Nevertheless, in the automatic Mario level that is Before The Flood, there are glimmers of Clara characterization. The moment where she snaps at the Doctor and tells him to wait for his next companion before dying, for instance. That's the real Clara coming in, raw emotion firing at him. She lost the love of her life, and now in the face of her best friend facing his imminent death and throwing up his hands because of the rules? Fuck that noise. You're the Doctor, and you break the rules every day in your big dumb box, so you break them this time because I'm not losing another person I love. She gets to be a Doctor mirror, if nothing else, by sending Lund out to get the phone because he hasn't seen the words. Then the episode mirrors Bennett yelling at the Doctor by having Cass yell at Clara. Well, metaphorically, I mean. I did like the very human moment of Clara calling out to Cass before realizing how silly of an idea that was. The setting of 1980 was neat, even if it didn't do much Cold War stuff. I remarked to a friend that a secret military training ground for a Soviet invasion honestly seemed more like something the USA would have, rather than the UK. Still, I guess in 1980 Reagan and Thatcher were Capitalist Pals who were allied together against them Russkies so I can accept it. My issues with the cold open aside, the Doctor rocking out on the guitar followed by a rock version of the Doctor Who theme is the kind of awesome I expect and love from this show.

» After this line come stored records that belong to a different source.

(** * Obstacle primitives of the navigation stack

    A shallow embedding of [pybots/src/navigation/obstacle_primitives.py]:
    the flat polygonal obstacle [ShapePrimitive] and its altitude-bounded
    extrusion [PrismaticShape], in a local north-east-down frame.

    Numbers are IEEE-754 binary64 values (Python's [float], numpy's
    [float64]), taken from the Standard Library's executable specification
    [SpecFloat].  The polygon library (shapely), [geometry.lines] and the
    array library (numpy) are collaborators: their geometric operations are
    the fields of a few classes; what Python itself does (name
    resolution, attribute lookup, assertions, dictionary access) is modelled
    with an error monad. *)

From stdpp Require Import gmap strings.
From Stdlib Require Import ZArith List Bool String Lia Floats.SpecFloat.
#[local] Set Warnings "-register-all".
Import ListNotations.
Open Scope Z_scope.

(* ===================================================================== *)
(** ** Binary64 arithmetic *)
(* ===================================================================== *)

Module F64.

Definition float := spec_float.

Definition prec : Z := 53.
Definition emax : Z := 1024.

Definition add : float -> float -> float := SFadd prec emax.
Definition sub : float -> float -> float := SFsub prec emax.
Definition mul : float -> float -> float := SFmul prec emax.
Definition div : float -> float -> float := SFdiv prec emax.
Definition sqrt : float -> float := SFsqrt prec emax.

(** Python's [<], [<=], [>], [>=] on floats: false as soon as an operand
    is a NaN. *)
Definition ltb : float -> float -> bool := SFltb.
Definition leb : float -> float -> bool := SFleb.
Definition gtb (x y : float) : bool := SFltb y x.
Definition geb (x y : float) : bool := SFleb y x.
Definition eqb : float -> float -> bool := SFeqb.

Definition zero : float := S754_zero false.
Definition one : float := S754_finite false 4503599627370496 (-52).
Definition inf : float := S754_infinity false.
Definition neg_inf : float := S754_infinity true.
Definition nan : float := S754_nan.

(** The literal [1.e-6], i.e. [0x1.0c6f7a0b5ed8dp-20]. *)
Definition micro : float := S754_finite false 4722366482869645 (-72).

(** The binary64 value of an integer (exact for the small integers used
    in the scenarios). *)
Definition of_Z (n : Z) : float := binary_normalize prec emax n 0 false.

Definition is_nan (x : float) : bool :=
  match x with S754_nan => true | _ => false end.

Definition is_zero (x : float) : bool :=
  match x with S754_zero _ => true | _ => false end.

(** [numpy.isfinite]. *)
Definition is_finite (x : float) : bool :=
  match x with
  | S754_zero _ | S754_finite _ _ _ => true
  | _ => false
  end.
(** X14.  Deleting a stored league does not disturb the others: a league
    that is loaded after another one was deleted gives the state that
    loading it before the deletion gives, apart from the deleted entry;
    and loading the deleted name afterwards does nothing, provided the
    name is not one that every object inherits from [Object.prototype]
    (for those the source finds the inherited property in place of a
    stored league). *)
Theorem delete_keeps_other_leagues (st : State) (leagueName other : string) :
  other ≠ leagueName ->
  is_Some (savedLeagues st !! other) ->
  inheritedName leagueName = false ->
  handleLoadLeague other (handleDeleteLeague leagueName st)
  = set_savedLeagues (delete leagueName (savedLeagues st))
      (handleLoadLeague other st)
  ∧ handleLoadLeague leagueName (handleDeleteLeague leagueName st)
    = handleDeleteLeague leagueName st.
Proof.
  intros Hne [s Hs] _. split.
  - unfold handleLoadLeague at 1.
    assert (savedLeagues (handleDeleteLeague leagueName st) !! other = Some s) as ->.
    { unfold handleDeleteLeague, deleteLeagueFromStorage. simpl.
      destruct (bool_decide _); simpl; by rewrite lookup_delete_ne. }
    unfold handleLoadLeague. rewrite Hs.
    unfold handleDeleteLeague, deleteLeagueFromStorage. simpl.
    by destruct (bool_decide _).
  - unfold handleLoadLeague.
    assert (savedLeagues (handleDeleteLeague leagueName st) !! leagueName = None)
      as ->; [|done].
    unfold handleDeleteLeague, deleteLeagueFromStorage. simpl.
    destruct (bool_decide _); simpl; by rewrite lookup_delete_eq.
Qed.
Lemma keeps_decide_and_act : keeps (of_side (W := W) sd) (sends_own_side sd)
    (decide_and_act (Recorded.venue V)).
Proof.
  unfold decide_and_act.
  apply keeps_bind; [apply sends_trans | apply of_side_kept | | intros to_create].
  { unfold get_open_orders_to_create, _filter_levels_by_activation_bounds,
      _sort_levels_by_proximity. repeat side_step. }
  apply keeps_bind; [apply sends_trans | apply of_side_kept | | intros to_close].
  { unfold get_close_orders_to_create, distance_to_mid. repeat side_step. }
  apply keeps_bind; [apply sends_trans | apply of_side_kept | | intros open_ids].
  { unfold get_open_order_ids_to_cancel, order_ids_to_cancel, distance_to_mid.
    repeat side_step. }
  apply keeps_bind; [apply sends_trans | apply of_side_kept | | intros close_ids].
  { unfold get_close_order_ids_to_cancel, order_ids_to_cancel, distance_to_mid.
    repeat side_step. }
  apply keeps_bind;
    [apply sends_trans | apply of_side_kept | apply keeps_place_open_orders | intros _].
  apply keeps_bind; [apply sends_trans | apply of_side_kept | | intros _].
  { apply keeps_for_each;
      [apply sends_refl | apply sends_trans | apply of_side_kept | intros i].
    apply keeps_adjust_and_place_close_order. }
  apply keeps_bind; [apply sends_trans | apply of_side_kept | | intros _].
  { apply keeps_for_each;
      [apply sends_refl | apply sends_trans | apply of_side_kept | intros oid].
    apply keeps_cancel_order. }
  apply keeps_for_each;
    [apply sends_refl | apply sends_trans | apply of_side_kept | intros oid].
  apply keeps_cancel_order.
Qed.

(** The refresh of a tick sends nothing. *)
Lemma update_all_order_status_sends_nothing (s : St (W := world (W := W))) :
  requests (snd (update_all_order_status (Recorded.venue V) s)) = requests s.
Proof.
  assert (Hm : forall ids results w log,
             snd (snd (BinanceConnector.get_multiple_order_status_loop
                         (Recorded.venue V) ids results (w, log))) = log).
  { induction ids as [|id ids IH]; intros results w log; simpl; [reflexivity|].
    unfold pass. cbn [fst snd]. destruct (fetch_order V id w) as [order w1].
    apply IH. }
  destruct s as [ex [w log]].
  unfold update_all_order_status, Exc.bind, ex_gets, ex_modify, GridExecutor.venue,
    Exc.ret. cbn [fst snd].
  destruct (collect_active 0 (grid_levels ex) ([], [])) as [[|order_id order_ids] order_map];
    [reflexivity|].
  cbn [fst snd].
  pose proof (Hm (order_id :: order_ids) [] w log) as Hl.
  change (BinanceConnector.get_multiple_order_status_loop (Recorded.venue V)
            (order_id :: order_ids) [] (w, log))
    with (BinanceConnector.get_multiple_order_status (Recorded.venue V)
            (order_id :: order_ids) (w, log)) in Hl.
  destruct (BinanceConnector.get_multiple_order_status (Recorded.venue V)
              (order_id :: order_ids) (w, log)) as [statuses [w1 log1]].
  unfold requests. cbn [fst snd] in *. exact Hl.
Qed.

So that's Before The Flood. It failed to stick the landing for me, and I went really in-depth on it. Where most people would just yell about how Toby Whithouse is a fuckin' hack and this is the worst shit they've seen since Time And The Rani. I think I gave it a thorough rundown on why it didn't work for me, and the few moments where it did work for me. Notably, I don't hate it. There are very few episodes of Doctor Who that are worth hating for me, really. Hate requires effort. I was just let down by this one, is all. Let down because of my own lofty expectations and the bigger picture of what I want out of Doctor Who in regards to mysteries and plots. Under The Lake had a great premise, but the reveal got bungled. What a shame.